Collected data entries
──────────

Lemma run_live chunks c prev f p :
  Forall (fun ch => utf8_valid ch.2 = true) chunks -> live c prev f p ->
  T = c ++ (control_process f (texts chunks)).2.1 ->
  exists before now text after rs r rs',
    chunks = before ++ (now, text) :: after /\ (run chunks p).2 = rs ++ r :: rs' /\ length rs = length before
    /\ Forall (fun r => completed_now r = []) rs /\ completed_now r = [report now] /\ Forall silent rs'
    /\ prev ++ concat (map recording_text (rs ++ [r])) = recorded
    /\ concat (map visible_text (rs ++ [r])) = (control_process f (texts (before ++ [(now, text)]))).2.2.
Proof.
  revert c prev f p. induction chunks as [| [now text] cs IH]; intros c prev f p Hv Hl HT.
  { exfalso. apply live_length in Hl. change (control_process f (texts [])).2.1 with (@nil Z) in HT.
    rewrite app_nil_r in HT. rewrite <- HT, !length_app in Hl. lia. }
  apply Forall_cons in Hv as [Hv Hvs]. cbn in Hv. unfold texts in HT. cbn [map concat snd] in HT.
  rewrite (control_process_app f text _ Hv) in HT. destruct (control_process f text) as [f' [x q]] eqn:Ec.
  destruct (control_process f' (concat (map snd cs))) as [f2 [x2 q2]] eqn:Ec2. cbn [fst snd] in HT.
  destruct (call_live now text c prev f p x2 f' x q Ec HT Hl) as (p' & rt & E & Ho).
  cbn [run]. rewrite E. unfold finish_call. destruct (drain_completed p') as [pd cd] eqn:Ed. injection Ed as <- <-.
  unfold outcome in Ho. destruct (_ <=? _)%nat.
  - destruct Ho as (Hov & Hco & _ & Hrec).
    assert (Hrs := run_over cs (drain_completed p').1 Hov eq_refl). cbn [fst drain_completed] in Hrs.
    destruct (run cs _) as [p2 rs']. exists [], now, text, cs, [], (Processed q rt (completed p')), rs'.
    split_and!; try done; cbn [app map concat recording_text visible_text snd texts]; rewrite ?app_nil_r; [done |].
    unfold texts. cbn [map concat snd]. by rewrite ?app_nil_r, Ec.
  - destruct (live_drain _ _ _ _ Ho) as [Hco Hdr]. cbn [drain_completed fst] in Hdr. rewrite Hdr, Hco.
    destruct (IH (c ++ x) (prev ++ rt) f' p' Hvs Ho) as (before & now' & text' & after & rs & r & rs' & -> & Hrun & Hlen' & H1 & H2 & H3 & H4 & H5).
    { unfold texts. rewrite Ec2. by rewrite <- (app_assoc c). }
    destruct (run _ p') as [p2 rsall]. cbn [snd] in Hrun |- *. rewrite Hrun.
    exists ((now, text) :: before), now', text', after, (Processed q rt [] :: rs), r, rs'.
    split_and!; try done; [by cbn; rewrite Hlen' | by constructor | |].
    + cbn [app map concat recording_text]. by rewrite app_assoc.
    + cbn [app map concat visible_text]. rewrite H5. unfold texts. cbn [map concat snd].
      rewrite (control_process_app f text _ Hv), Ec.
      by destruct (control_process f' (concat (map snd (before ++ [(now', text')])))) as [f3 [x3 q3]].
Qed.
End Stream.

──────────

» **Task description**: Look above for the line with "rewrite app_nil_r in" and the line with "destruct (run cs", and reproduce exactly those two lines plus every line between, nothing more.

» **Answer section**:
    rewrite app_nil_r in HT. rewrite <- HT, !length_app in Hl. lia. }
  apply Forall_cons in Hv as [Hv Hvs]. cbn in Hv. unfold texts in HT. cbn [map concat snd] in HT.
  rewrite (control_process_app f text _ Hv) in HT. destruct (control_process f text) as [f' [x q]] eqn:Ec.
  destruct (control_process f' (concat (map snd cs))) as [f2 [x2 q2]] eqn:Ec2. cbn [fst snd] in HT.
  destruct (call_live now text c prev f p x2 f' x q Ec HT Hl) as (p' & rt & E & Ho).
  cbn [run]. rewrite E. unfold finish_call. destruct (drain_completed p') as [pd cd] eqn:Ed. injection Ed as <- <-.
  unfold outcome in Ho. destruct (_ <=? _)%nat.
  - destruct Ho as (Hov & Hco & _ & Hrec).
    assert (Hrs := run_over cs (drain_completed p').1 Hov eq_refl). cbn [fst drain_completed] in Hrs.
    destruct (run cs _) as [p2 rs']. exists [], now, text, cs, [], (Processed q rt (completed p')), rs'.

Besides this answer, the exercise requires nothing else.